Sour hits first — naem's fermented tang, sharper than vinegar but less linear, with the dairy-tinged depth of three days of lactic bacteria working through pork. Ginger matchsticks crackle between teeth; peanut adds toasty body; kaffir lime leaf perfumes the finish. Pinched onto sticky rice it becomes lunch. If the sour is faint, the naem is under-fermented; if there's a barnyard funk, it's gone too long.

How it works

The salad has no added sour — no lime, no tamarind, no vinegar. All acidity comes from the naem's lactic fermentation, which means the cook is essentially staging the sausage at peak. Adding lime would mask the lactic note (round vs sharp); fish sauce works because the umami glutamate amplifies fermentation flavor without competing on the acid axis. The kaffir lime leaf is for aroma, not sour — its citrus oil reads at the nose, not the tongue.

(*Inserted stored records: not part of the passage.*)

Lemma slice_event p rest :
  slice (event_frame p +:+ rest) 0 (String.length ("data: " +:+ p)) = "data: " +:+ p
  ∧ slice (event_frame p +:+ rest) (String.length ("data: " +:+ p) + 2) (String.length (event_frame p +:+ rest)) = rest.
Proof.
  unfold event_frame, slice. rewrite !append_assoc, <-(append_assoc "data: " p). generalize ("data: " +:+ p). intros s.
  rewrite Nat.sub_0_r. split.
  - induction s as [|c s IH]; [by destruct rest|].
    change (String c (String.substring 0 (String.length s) (s +:+ LFLF +:+ rest)) = String c s). by rewrite IH.
  - rewrite !append_length. replace (String.length s + (String.length LFLF + String.length rest) - (String.length s + 2))%nat
      with (String.length rest) by (cbn; lia).
    induction s as [|c s IH]; [|exact IH].
    change (String.substring 0 (String.length rest) rest = rest). clear.
    induction rest as [|c rest IH]; [done|]. cbn. by f_equal.
Qed.
Definition within (s : string) : Prop := (N.of_nat (String.length s) ≤ MAX_STREAM_BUFFER_BYTES)%N.
Lemma within_app a b : within (a +:+ b) → within a ∧ within b.
Proof. unfold within. rewrite append_length. lia. Qed.

Lemma take_event s p rest chunk :
  plain_payload p → chunk_from_slice p = Some chunk → cs_buffer s = event_frame p +:+ rest →
  no_byte CR (cs_buffer s) → within (cs_buffer s) →
  ∃ s', take_buffered_chunk s false = (Some (Ok chunk), s') ∧ cs_buffer s' = rest ∧ cs_done s' = cs_done s.
Proof.
  intros (HL & HC & Hne & Hd) Hc Hb Hcr Hm. unfold take_buffered_chunk.
  rewrite (proj2 (N.ltb_ge _ _)) by exact Hm. cbn [take_loop]. rewrite Hb in Hcr |- *. rewrite find_event by done.
  destruct (slice_event p rest) as [-> ->]. rewrite frame_data_plain by done.
  replace (is_empty p) with false by (by destruct p). rewrite bool_decide_false by done.
  unfold parse_chunk. rewrite Hc. destruct (record_chunk _ chunk) as [item s'] eqn:E. exists s'.
  pose proof (record_chunk_ok _ _ _ _ E) as [-> Hdone]. split; [done|]. split; [|exact Hdone].
  revert E. unfold record_chunk. destruct (ch_usage chunk); [case_match|]; by intros [= <-].
Qed.

Lemma take_end s :
  cs_buffer s = event_frame "[DONE]" → ∃ s', take_buffered_chunk s false = (None, s') ∧ cs_done s' = true.
Proof. destruct s as [b d u]. cbn. intros ->. eexists. split; [vm_compute; reflexivity|done]. Qed.

Lemma take_incomplete s p rest :
  no_byte LF p → no_byte CR p → cs_buffer s +:+ rest = event_frame p → rest ≠ "" → within (cs_buffer s) →
  take_buffered_chunk s false = (None, s).
Proof.
  intros HL HC Hb Hr Hm. unfold take_buffered_chunk. rewrite (proj2 (N.ltb_ge _ _)) by exact Hm. cbn [take_loop].
  assert (no_byte CR (cs_buffer s +:+ rest)) as Hcr
    by (rewrite Hb; unfold event_frame; rewrite !no_byte_app; done).
  apply no_byte_app in Hcr as [Hcr _]. unfold find_frame. rewrite no_cr_position by done.
  destruct (position LFLF (cs_buffer s)) as [i|] eqn:E.
  { apply position_Some in E as (a & b & Hs & _). exfalso. apply Hr.
    assert (("data: " +:+ p) +:+ LFLF = a +:+ LFLF +:+ (b +:+ rest)) as E'
      by (rewrite append_assoc; unfold event_frame in Hb; by rewrite <-Hb, Hs, !append_assoc).
    apply delimiter_last in E' as [_ E']; [|apply no_byte_app; by split].
    by destruct b, rest. }
  unfold take_partial. destruct (strip_prefix "data:" (cs_buffer s)) as [v|] eqn:Es; [done|].
  assert (∃ e, cs_buffer s +:+ e = "data:" ∧ e ≠ "") as (e & He & Hne).
  { unfold event_frame in Hb. change ("data: " +:+ p +:+ LFLF) with ("data:" +:+ (" " +:+ p +:+ LFLF)) in Hb.
    apply append_prefix in Hb as [(e & Hs & _)|(e & Hs & _ & He)]; [|by exists e].
    apply strip_prefix_Some in Hs. congruence. }
  pose proof (data_not_json _ _ Hne He) as Hj.
  rewrite bool_decide_false by (intros Hd; rewrite Hd in He; discriminate He).
  destruct (chunk_from_slice (cs_buffer s)) as [chunk|] eqn:Ec; [apply chunk_is_json in Ec; congruence|].
  cbn [andb]. by rewrite Hj.
Qed.

(** *** Calls of [next] over any cutting of the bytes *)

Lemma concat_nonempty pieces e r : concat_bytes pieces = e +:+ r → e ≠ "" → pieces ≠ [].
Proof. intros H He ->. by destruct e. Qed.

Lemma next_pieces s p rest piece pieces :
  cs_done s = false → no_byte LF p → no_byte CR p → cs_buffer s +:+ rest = event_frame p → rest ≠ "" →
  within (cs_buffer s) →
  next s (map Bytes (piece :: pieces)) = next (with_buffer (cs_buffer s +:+ piece) s) (map Bytes pieces).
Proof.
  intros Hd HL HC Hb Hr Hm. cbn [map next]. rewrite Hd.
  by rewrite (take_incomplete s p rest) by done; rewrite Hd.
Qed.

Lemma next_event pieces s p R chunk :
  cs_done s = false → plain_payload p → chunk_from_slice p = Some chunk →
  cs_buffer s +:+ concat_bytes pieces = event_frame p +:+ R → no_byte CR (event_frame p +:+ R) →
  within (event_frame p +:+ R) →
  ∃ s' pieces', next s (map Bytes pieces) = (Some (Ok chunk), s', map Bytes pieces')
    ∧ cs_done s' = false ∧ cs_buffer s' +:+ concat_bytes pieces' = R.
Proof.
  intros Hd Hp Hc. revert s Hd. induction pieces as [|piece pieces IH]; intros s Hd Hb Hcr Hm;
    pose proof Hb as Hb'; apply append_prefix in Hb' as [(e & Hs & HR)|(e & Hs & HR & He)].
  1,3: destruct (take_event s p e chunk) as (s' & Ht & Hs' & Hd'); [done|done|done|..];
    [rewrite <-Hb, no_byte_app in Hcr; tauto|rewrite <-Hb in Hm; apply within_app in Hm; tauto|];
    (eexists s', (_ : list string); split; [|split; [by rewrite Hd'|by rewrite Hs', HR]]);
    cbn [map next]; rewrite Hd, Ht; reflexivity.
  - by destruct (concat_nonempty _ _ _ HR He).
  - destruct Hp as (HL & HC & Hpp). rewrite (next_pieces s p e) by
      (done || (rewrite <-Hb in Hm; apply within_app in Hm; tauto)).
    apply IH; [done|..|done|done]. cbn [with_buffer cs_buffer]. rewrite append_assoc. exact Hb.
Qed.

Lemma next_end pieces s :
  cs_done s = false → cs_buffer s +:+ concat_bytes pieces = event_frame "[DONE]" →
  ∃ s' events, next s (map Bytes pieces) = (None, s', events) ∧ cs_done s' = true.
Proof.
  revert s. induction pieces as [|piece pieces IH]; intros s Hd Hb.
  - cbn [concat_bytes] in Hb. rewrite append_nil_r in Hb. destruct (take_end s Hb) as (s' & Ht & Hd').
    exists s', []. cbn [map next]. by rewrite Hd, Ht, Hd'.
  - destruct (decide (concat_bytes (piece :: pieces) = "")) as [E|NE].
    + rewrite E, append_nil_r in Hb. destruct (take_end s Hb) as (s' & Ht & Hd').
      eexists s', _. cbn [map next]. rewrite Hd, Ht, Hd'. by split.
    + rewrite (next_pieces s "[DONE]" (concat_bytes (piece :: pieces))) by
        (done || (apply (within_app _ (concat_bytes (piece :: pieces))); rewrite Hb; vm_compute; discriminate)).
      apply IH; [done|]. cbn [with_buffer cs_buffer]. rewrite append_assoc. exact Hb.
Qed.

Lanna household salad of crumbled-loose naem (Thai-Lao fermented pork sausage held 2-4 days). No added sour at all — no lime, no tamarind, no vinegar. All the acidity comes from lactic fermentation in the sausage itself.

Variations

Chiang Mai's Huen Muan Jai serves the canonical 3-day-fermented version; Phrae and Nan push to 4 days for sharper sour; the Lao-side variant adds toasted rice powder; Yunnan Tai Lue cousins wrap the sausage in betel leaf instead of crumbling it.

On the Palate

HeatRichnessComplexityFermentFreshness

Ingredients

Serves 4

How it's made

5 steps · Show
12 min active · 3 min waiting
  1. 1
    3 min

    Unwrap 250g naem (3-day fermented sour pork). Crumble into a wide bowl — should smell sharply lactic, like sauerkraut and pork combined. If it's slimy or grey, throw it out.

  2. 2
    5 min

    Slice 5 shallots paper-thin lengthwise. Cut a 4cm knob of fresh ginger into matchsticks. Slice 3 bird's eye chiles into thin rounds. Tear 6 kaffir lime leaves (bai makrut) into ribbons, removing the central rib.

  3. 3
    4 min

    Toast 60g raw peanuts in a dry pan over medium heat 4 minutes until skins darken and a few split. Cool, then crush coarsely under a heavy bowl.

    Watch out

    Watch for the peanuts to not burn; they should be toasted but not dark brown.

  4. 4
    2 min

    In the bowl with the naem, add shallot, ginger, chile, lime leaf, peanut, 1 tbsp nam pla (fish sauce), 1 tsp sugar. No lime juice — naem already brings the sour. Toss gently with hands.

  5. 5
    1 min

    Taste. Should be sour-forward, then salty, then heat from chile, with peanut crunch and lime leaf perfume on top. Adjust fish sauce by drops, never lime. Serve at room temperature with sticky rice.